Figure 13. Data Write using ore.create for Big Data

ORE supports data-parallelism to enable, e.g., building predictive models in parallel on partitions of the data. Consider a marketing firm that micro-segments customers and builds predictive models on each segment. ORE embedded R execution automatically partitions the data, spawns R engines according to the degree of parallelism specified, and executes the specified user R function. To address how efficiently ore.groupApply can process data, Figure 14 shows the total execution time to process the 123.5M rows from the ONTIME data with varying number of columns. The figure shows that ore.groupApply scales linearly as the number of columns increases. Three columns were selected based on their number of distinct values: TAILNUM 12861, DEST 352, and UNIQUECARRIER 29. For UNIQUECARRIER, all columns (total of 29 columns) could not be completed since 29 categories resulted in data too large for a single R engine.

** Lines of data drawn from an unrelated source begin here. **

(* ===== verification/Runtime.v ===== *)
(** The agent's handling of one request: [AgentRuntime] of
    crates/keyvisor-agent/src/main.rs.

    The TPM is known only through the interface [TpmSigner]; the PIN broker, the key store,
    the history and the dialog process are the ones of their own files.  The request thread
    shares the broker, the file system and the TPM with the other threads, which run between
    any two of its operations. *)

From S2P Require Import Prelude Bytes Text Core Protocol Effects Tpm FileSystem AtomicFile Paths.
From S2P Require KeyStore History Graphical.
From S2P Require Import Broker.

(** What [serve] makes of the configuration, the process identifier and the environment
    variables; times are in milliseconds. *)
Record agent := mkAgent {
  store : KeyStore.KeyStore;
  history : History.HistoryStore;
  history_enabled : bool;
  authorization_timeout : Z;
  agent_pid : Z;
  var_os : environment;
}.

(** How the loop of [request_pin] ends: its result, and whether there still is a dialog. *)
Abbreviation loop_result := (option (result bytes bytes * bool)).

Section Runtime.
(** The implementation of the trait, the two digests of the sha2 crate, and the agent. *)
Context {E : Type -> Type} {TS TV : Type} `{!Handler E TS TV} `{!TpmSigner E} (tpm_calm : TV).
Context (Sha256 Sha384 : bytes -> bytes) (a : agent).

(** ** Operations of a request thread *)

(** A channel is known by its number; [RemoveRequest] removes the entry, after the loop
    ended with [outcome], and [DropReceiver] is the end of [request_pin]. *)
Inductive agentE : Type -> Type :=
  | Check : agentE bool
  | StoreList : agentE (result KeyStore.StoreError (list KeyStore.StoredKey))
  | BeginRequest (key_name : bytes) : agentE (result unit (bytes * Z))
  | TryRecv (ch : Z) : agentE try_recv_result
  | RemoveRequest (ch : Z) (outcome : result bytes bytes) : agentE unit
  | DropReceiver (ch : Z) : agentE unit
  | Dialog {X} (e : Graphical.dialogE X) : agentE X
  | InstantNow : agentE Z
  | Sleep (ms : Z) : agentE unit
  | LockTpm : agentE (result unit (option signer))
  | TpmConnect : agentE (result TpmError signer)
  | TpmSign (self : signer) (key : TpmObject) (algorithm : KeyAlgorithm) (digest : bytes)
      (authorization : TpmAuthorization) : agentE (result TpmError bytes)
  | SystemTime : agentE (option Z)
  | HistoryAppend (entry : History.HistoryEntry) : agentE (result bytes unit)
  | Eprintln (line : bytes) : agentE unit.

Definition on_dialog {A} : prog Graphical.dialogE A -> prog agentE A := lift (fun X => Dialog).

(** [RequestCancellation::check]. *)
Definition DISCONNECTED : bytes := str "SSH client disconnected".
Definition check : prog agentE (result bytes unit) :=
  cancelled ← trigger Check;
  if (cancelled : bool) then Ret (Err DISCONNECTED) else Ret (Ok tt).

(** The loop of [request_pin], in the parts of its body; [again] is the rest of the loop. *)
Definition give_up_or (deadline : Z) (graphical_authorizer : bool) (again : prog agentE loop_result) :
    prog agentE loop_result :=
  now ← trigger InstantNow;
  if deadline <=? now then Ret (Some (Err TIMED_OUT, graphical_authorizer))
  else
    cancelled ← check;
    match cancelled with
    | Err _ => Ret (Some (Err CLIENT_GONE, graphical_authorizer))
    | _ => _ ← trigger (Sleep 50); again
    end.
Lemma watch_round_safe fuel (again : prog monitorE (option unit)) w w1 :
  at_poll w1 -> clock w1 = clock w ->
  (forall w2, at_head w2 -> clock w2 = clock w + 50 -> safe wary again (watched fuel w) w2) ->
  safe wary (watch_round again) (watched fuel w) w1.
Proof.
  intros Hw Hc Hagain. apply safe_vis; [apply Hw|]. intros v. unfold exec, monitor_handler, monitor_exec.
  assert (clock (happen v w1) = clock w) as Hc' by done.
  revert Hc'; generalize (at_poll_happen v w1 Hw); generalize (happen v w1); intros w2 Hw2 Hc2.
  pose proof (waited_bounds v 50 ltac:(lia)) as Hms. destruct (fault v) as [error|]; cbn [fst snd].
  { apply give_up_safe; [by apply polled_wary|]. right. right. cbn. by rewrite orb_true_r. }
  destruct (reported _ _ =? 0) eqn:Ez; [apply Z.eqb_eq in Ez|apply Z.eqb_neq in Ez]; cbn [fst snd].
  - apply Hagain; [by apply quiet_head|]. cbn. lia.
  - destruct (reported_reason _ Ez) as [Hre Hi].
    pose proof (polled_wary w2 (reported (Z.lor HUP ERR) (peer w2)) _ false Hw2 Hms) as Hw3.
    apply safe_vis; [done|]. intros v2. cbn [fst snd exec monitor_handler monitor_exec].
    rewrite (ltac:(done) : revents (happen v2 (set_polled w2 (reported (Z.lor HUP ERR) (peer w2)) (waited v 50) false))
      = reported (Z.lor HUP ERR) (peer w2)), Hi.
    apply give_up_safe; [by apply wary_happen|]. unfold reason. cbn. destruct Hre as [->| ->]; auto.
Qed.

Figure 14. Processing time for 123.5M rows via ore.groupApply

ORE also supports row-parallelism, where the same embedded R function can be invoked on chunks of rows. As with ore.groupApply, depending on the specified degree of parallelism, a different chunk of rows will be submitted to a dynamically spawned database server-side R engine. Figure 15 depicts a near linear execution time to process the 123.5M rows from ONTIME with varying number of columns. The chunk size can be specified, however, testing 3 chunk sizes (10k, 50k, and 100k rows) showed no significant difference in overall execution time, hence a single line is graphed.

Figure 15. Processing time for 123.5M rows via ore.rowApply for chunk sizes 10k-100k

All tests were performed on an Exadata X3-8. Except as noted, the client R session and database were actually on the same machine, so network latency for data read and write were minimum. Over a LAN or WAN, the benefits of in-database execution and ORE will be even more dramatic.